Although placed on leave while her husband, Jim Chee, leads the investigation, Bernie can't help picking at the case like a kid with a scab. While visiting Leaphorn in the hospital, she follows up on a consulting case the retired cop had undertaken for a museum in Santa Fe. Meanwhile, Chee and his team are tracking down leads related to the car used by the shooter; all dead ends.

These Navajo cops are a canny bunch, though, prone to contemplation and insights beyond those of city cops. They will get their man: count on it…

26 February 2014

Charlie Hood Reaches a Conclusion... Or Does He? T. Jefferson Parker's "The Famous and the Dead"


Charlie Hood is finally back on the border after mounting that harrowing rescue mission in the jungles of the Yucatan Peninsula, the LASD deputy still assigned to the ATF's Buenavista, California, office.

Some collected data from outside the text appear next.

Lemma can_sieve cap h ht slab l :
  dlist h slab l → zlen slab < 2 ^ 31 → l ≠ [] → hand_ok h l →
  can (sieve_evict_p M cap) (mkRegion h ht slab) (picks l h ht slab).
Proof.
  intros D L Hne Hh. unfold sieve_evict_p. destruct l as [|x l]; [done|].
  pose proof (dlist_head _ _ _ D) as Eh. cbn in Eh.
  assert (x ∈ x :: l) as Hx by set_solver. pose proof (dlist_len_pos _ _ _ _ D Hx) as Hr.
  eapply can_bind_does; [by apply does_header_ld|]. cbn [g_header header_field].
  rewrite Eh, decide_False by (unfold SLOT_NONE; lia).
  eapply can_bind_does; [by apply does_header_ld|]. cbn [g_header header_field].
  eapply (can_bind_does _ _ _ (if decide (sieve_hand h = SLOT_NONE) then x else sieve_hand h)).
  - case_decide; [|does_step]. rewrite <-Eh. by apply (does_header_ld HHead).
  - apply can_sieve_loop; [done|done|]. destruct Hh as [->|Hh]; [by rewrite decide_True|].
    by case_decide.
Qed.
End can.

(** ** The atomic map *)

(** What lookups can see: the value and the creation time of every key. *)
Abbreviation Content := (gmap (Z * list byte) (list byte * Z)).

Definition content_of (es : list AEntry) : Content :=
  list_to_map ((λ e, (e_id e, seen e)) <$> es).
Definition content (a : Abs) : Content := content_of (a_entries a).

(** The critical sections. *)
Inductive wop :=
| WInsert (key_hash : Z) (key_bytes value_bytes : list byte) (now uid : Z)
| WExpire (slot_index key_hash : Z) (key_bytes : list byte)
| WClear.

Definition wop_ok (cfg : Config) (o : wop) : Prop :=
  match o with
  | WInsert _ k v _ _ => zlen k ≤ c_key cfg ∧ zlen v ≤ c_value cfg
  | WExpire slot_index _ _ => 0 ≤ slot_index < c_capacity cfg
  | WClear => True
  end.

Definition wop_body (cfg : Config) (o : wop) : W unit :=
  match o with
  | WInsert hk k v now uid =>
      insert_inner_p (shape cfg) (c_capacity cfg) (c_ht cfg) hk k v now uid
  | WExpire slot_index hk k => remove_expired_p (shape cfg) (c_ht cfg) slot_index hk k
  | WClear => clear_inner_p (shape cfg) (c_capacity cfg) (c_ht cfg)
  end.

Definition wop_prog (cfg : Config) (o : wop) : wprog := wop_body cfg o (λ _, WRet).

(** One step of the map.  An insertion into a full cache drops some other
    key; the removal of an expired entry drops its key or does nothing, when
    the entry is gone. *)
Definition map_step (cfg : Config) (o : wop) (c c' : Content) : Prop :=
  match o with
  | WInsert hk k v now _ =>
      (is_Some (c !! (hk, k)) ∨ Z.of_nat (size c) < c_capacity cfg) ∧
        c' = <[(hk, k) := (v, now)]> c ∨
      c !! (hk, k) = None ∧ Z.of_nat (size c) = c_capacity cfg ∧
        ∃ id, is_Some (c !! id) ∧ c' = <[(hk, k) := (v, now)]> (delete id c)
  | WExpire _ hk k => c' = c ∨ c' = delete (hk, k) c
  | WClear => c' = ∅
  end.

(** ** Entries and content *)

Section content.
Implicit Types (es : list AEntry).

Lemma content_keys es : ((λ e, (e_id e, seen e)) <$> es).*1 = e_id <$> es.
Proof. by rewrite <-list_fmap_compose. Qed.

Lemma content_perm es es' : NoDup (e_id <$> es) → es ≡ₚ es' → content_of es = content_of es'.
Proof.
  intros Hnd Hp. apply list_to_map_proper; [by rewrite content_keys|]. by apply fmap_Permutation.
Qed.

The hostage he snatched free, Erin McKenna, is hugely pregnant and living at his adobe near the border. Erin's husband, super-dirty deputy Bradley Jones, makes the occasional visit Erin is righteously pissed at him after being kidnapped by a rival cartel. It's a complicated situation…

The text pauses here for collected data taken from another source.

(** * markdown-to-confluence: the storage-format renderer

    A shallow embedding of [convert.py] (class [ConfluenceRenderer]) and of
    the part of [record.py] it reads (class [Article]), together with the
    Python library functions the renderer calls: [str.format],
    [textwrap.dedent], [html.escape], [os.path] (posixpath) and
    [urllib.parse.urlparse].

    Python [str] values are modelled as [string]; a character is a code
    point below 256.  An operation that can raise returns a [result].  The
    library functions follow CPython 3.11; [mistune] is its release 0.8. *)

From Stdlib Require Import String Ascii List Bool Arith ZArith Lia DecimalString.
Import ListNotations.

Local Open Scope string_scope.
Local Open Scope Z_scope.

(* ===================================================================== *)
(** ** Python built-ins *)
(* ===================================================================== *)

Module Py.

(** The exceptions the modelled library functions raise. *)
Inductive exn : Type :=
| ValueError
| KeyError
| IndexError
| AttributeError.

Inductive result (A : Type) : Type :=
| Ok (a : A)
| Raise (e : exn).
Arguments Ok {A} a.
Arguments Raise {A} e.

Definition bind {A B : Type} (m : result A) (k : A -> result B) : result B :=
  match m with
  | Ok a => k a
  | Raise e => Raise e
  end.

(** Characters that cannot be typed inside a literal here. *)
Definition LF : string := String "010"%char EmptyString.
Definition dq : string := String "034"%char EmptyString.
Definition sq : string := String "039"%char EmptyString.

(** [q s] is [s] between double quotes, as it stands in the source text. *)
Definition q (s : string) : string := dq ++ s ++ dq.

That's the home front: at work, Charlie's infiltrating a trio from Missouri (two of them dirty cops) who've arrived in town with a truck full of weapons they've diverted from a seize-and-destroy program; tipped off by the gutsy Mary Kate. On the opposite side of town, a mysterious "Dr. Strenn" has a sit-down with bipolar drifter Lonnie Rovanna, who's currently off his meds, apparently to return his confiscated firearms - or at the least to give Lonnie one of the infamous Love 32s. Lonnie, it's a safe bet, is about to make trouble for Hood, not to mention a passel of innocent bystanders; trouble that will reach not only into local hospitals but all the way to Congress. Mike Finnegan is in town, but this time Charlie may have an Angel on his side: I kid you not…

10 January 2014

Scarpetta Develops Clairvoyance for Patricia Cornwell's "Dust"

1½ Stars

Over almost a quarter of a century, Kay Scarpetta (MD, Attorney, would-be chef at a posh Ristorante Italiano) has seen her career steam merrily ahead, crash and burn, turn into a gun for hire, and - finally - culminate in her appointment as chief of a high-tech crime lab (associated with what? one wonders) in the middle of metropolitan Boston. Nice work if you can get it.

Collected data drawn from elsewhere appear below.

Definition wiki_no_extract : Response :=
  mkResponse 200 "{}" (Some (PDict [("title", PStr "Acme")])).

(** The same feed with the first title left open. *)
Definition broken_feed : string :=
  "<rss><channel><item><title>Acme rises<link>http://n/1</link></item><item><source>Wire</source></item></channel></rss>".

(** The upstream services: the encyclopedia answers with [wiki], the feed
    with the body [rss], the price endpoint with [csv]; any other request
    fails. *)
Definition upstream_with (wiki : option Response) (rss : string)
    (n : nat) (url : string) : option Response :=
  if String.eqb url wiki_url then wiki
  else if String.eqb url (rss_url "Acme" None) then Some (mkResponse 200 rss None)
  else if String.eqb url (stooq_url "ACME") then Some (mkResponse 200 csv None)
  else None.

Definition upstream (wiki : option Response) : nat -> string -> option Response :=
  upstream_with wiki feed.

Definition clock (n : nat) : Z := 1700000000 + Z.of_nat n.

Definition never (n : nat) (c : DbCall) : bool := false.
Definition always (n : nat) (c : DbCall) : bool := true.
Definition first_only (n : nat) (c : DbCall) : bool := Nat.eqb n 0.
Definition news_only (n : nat) (c : DbCall) : bool :=
  match c with
  | DbWrite collection _ => String.eqb collection "news"
  | DbRead _ _ _ => false
  end.

Definition world (wiki : option Response) (fault : nat -> DbCall -> bool) : World :=
  mkWorld (upstream wiki) clock fault [] 0 [] [].

Definition broken_feed_world : World :=
  mkWorld (upstream_with (Some wiki_ok) broken_feed) clock never [] 0 [] [].

(** The second item of [feed_tree]: a source and nothing else. *)
Definition bare_item : Element :=
  Elem "item" None [Elem "source" (Some "Wire") []].

Definition not_found : Response := mkResponse 404 "Not Found" None.

(** Every request is answered 404. *)
Definition not_found_world : World :=
  mkWorld (fun _ _ => Some not_found) clock never [] 0 [] [].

In the same twenty-four years, Scarpetta's relationship with Benton Wesley (or is it Wesley Benton? I always forget) has progressed from "the other woman" to lover to quasi-widow to a print version of Pam Ewing waking up to find Bobby in the shower to who's-his-face's happily-married spouse. She's dragged her anti-authoritarian lesbian paranoid genius niece, Lucy, and the brutish cop Marino every step of the way.

To all that, I say, "Give it a rest, Kay!"